EVIDENCE LAW

FALL 2011

 

 

 

Prieto v. State, 337 S.W.3d 918 (Tex. App.—Amarillo 2011)

 

Admissibility of Hearsay Statements of Sexual Assault Victim:  The defendant pled guilty to aggravated robbery but elected to have the jury assess his punishment.  The State offered evidence that the defendant had repeatedly sexually assaulted his adopted daughter.  The evidence of the sexual assaults was the testimony of a friend of the daughter in whom the daughter had confided, the testimony of the sexual assault nurse examiner (SANE nurse) who had examined and interviewed the daughter, and the testimony of the daughter herself.  On appeal, the defendant argued that the trial court had committed reversible error by admitting the hearsay testimony of the friend and the SANE nurse.

 

Testimony of the SANE Nurse: The SANE nurse testified to statements that the daughter made to her prior to her sexual assault examination.  The Court held that these statements were admissible pursuant to Rule 803(4), statements made for purpose of medical diagnosis or treatment.
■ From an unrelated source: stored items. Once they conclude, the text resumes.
(* ---------------------------------------------------------------------- *)
(** ** Slot assembly: the pure part of [extract] *)

Definition slotDefNamed (slotName : string) (slotDef : SlotDefinition) : bool :=
  String.eqb (SlotDefinition.name slotDef) slotName.

(** The predicate of [entitites.find] in [_makeSlot]. *)
Definition covers (slotDef : SlotDefinition) (token : Token) (e : Entity) : bool :=
  String.eqb (SlotDefinition.entity slotDef) (Entity.name e)
  && (Entity.start (Entity.meta e) <=? Token.start token)
  && (Entity.end_ (Entity.meta e) >=? Token.end_ token).

(** [_.get(entity, 'data.value', dflt)]. *)
Definition get_data_value (entity : Entity) (dflt : jsval) : jsval :=
  match Entity.value (Entity.data entity) with
  | JUndefined => dflt
  | v => v
  end.

Definition _makeSlot (slotName : string) (token : Token)
    (slotDefinitions : list SlotDefinition) (entitites : list Entity) : Slot :=
  let slotDef := find (slotDefNamed slotName) slotDefinitions in
  let entity :=
    match slotDef with
    | Some d => find (covers d token) entitites
    | None => None
    end in
  let value :=
    match entity with
    | Some e => get_data_value e (JStr (Token.value token))
    | None => JStr (Token.value token)
    end in
  Slot.mk slotName value entity None.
The Court stated that a statement was admissible under rule 803(4) if:  “(1) the declarant was aware that the statements were made for the purposes of medical diagnosis or treatment and that proper diagnosis or treatment depended on the veracity of the statement and (2) the particular statement offered is also “pertinent to treatment,” that is, it was reasonable for the health care provider to rely on the particular information in treating the declarant.”  The Court expressly rejected the defendant’s argument that the exception did not apply because a SANE nurse was merely a pro-prosecution witness, rather than someone who treated the child.  In so doing, the Court reaffirmed its decision in Sharp v. State, 210 S.W.3d 835, 839 (Tex. App.—Amarillo 2006, no pet.).

 

Testimony of the Friend:  As to the friend’s testimony as to what the daughter told her about the sexual assaults, the State conceded that this testimony was hearsay.  The State further conceded that the friend’s testimony did not meet the “outcry” exception because the State did not provide notice of their intent to call the friend as such a witness and that she would not qualify as such a witness in any event because the friend was not an adult at the time of the outcry. See Tex. Code Crim. Proc. Art 38.072. The Court agreed that the testimony was erroneously admitted but held that its admission did not require reversal because it was merely cumulative of the evidence provided by the SANE nurse and the daughter herself.

  

 

Carlson v. State, W.L. 649682; LEXIS 1227 (Tex. App.—Houston [1st Dist.] 2011)

 

Admissibility of Stolen Property Against Criminal Defendant:  The defendant was convicted of knowingly authorizing the sexual performance of a child after videotaping an underage girl performing sex acts.  On appeal, the defendant argued that the trial court committed error by admitting videotapes of the underage female victim because the victim stole the videotapes from the defendant’s attic.  Article 18.23 of the Texas Code of Criminal Procedure generally prohibited the admission of evidence secured by theft.  The Court concluded, however, that, because the child victim could not consent to distribution of her own nude images, the victim owned the images she took from the home (a home she had permission to enter) and therefore did not commit a theft.  The Court also pointed out that Code of Criminal Procedure did not make inadmissible items taken for the purpose of turning them over to law enforcement and that the victim had turned over the videotapes to law enforcement within 48 hours of removing them from the house.  Thus, even if what she had done constituted a theft, the Code did not require its exclusion.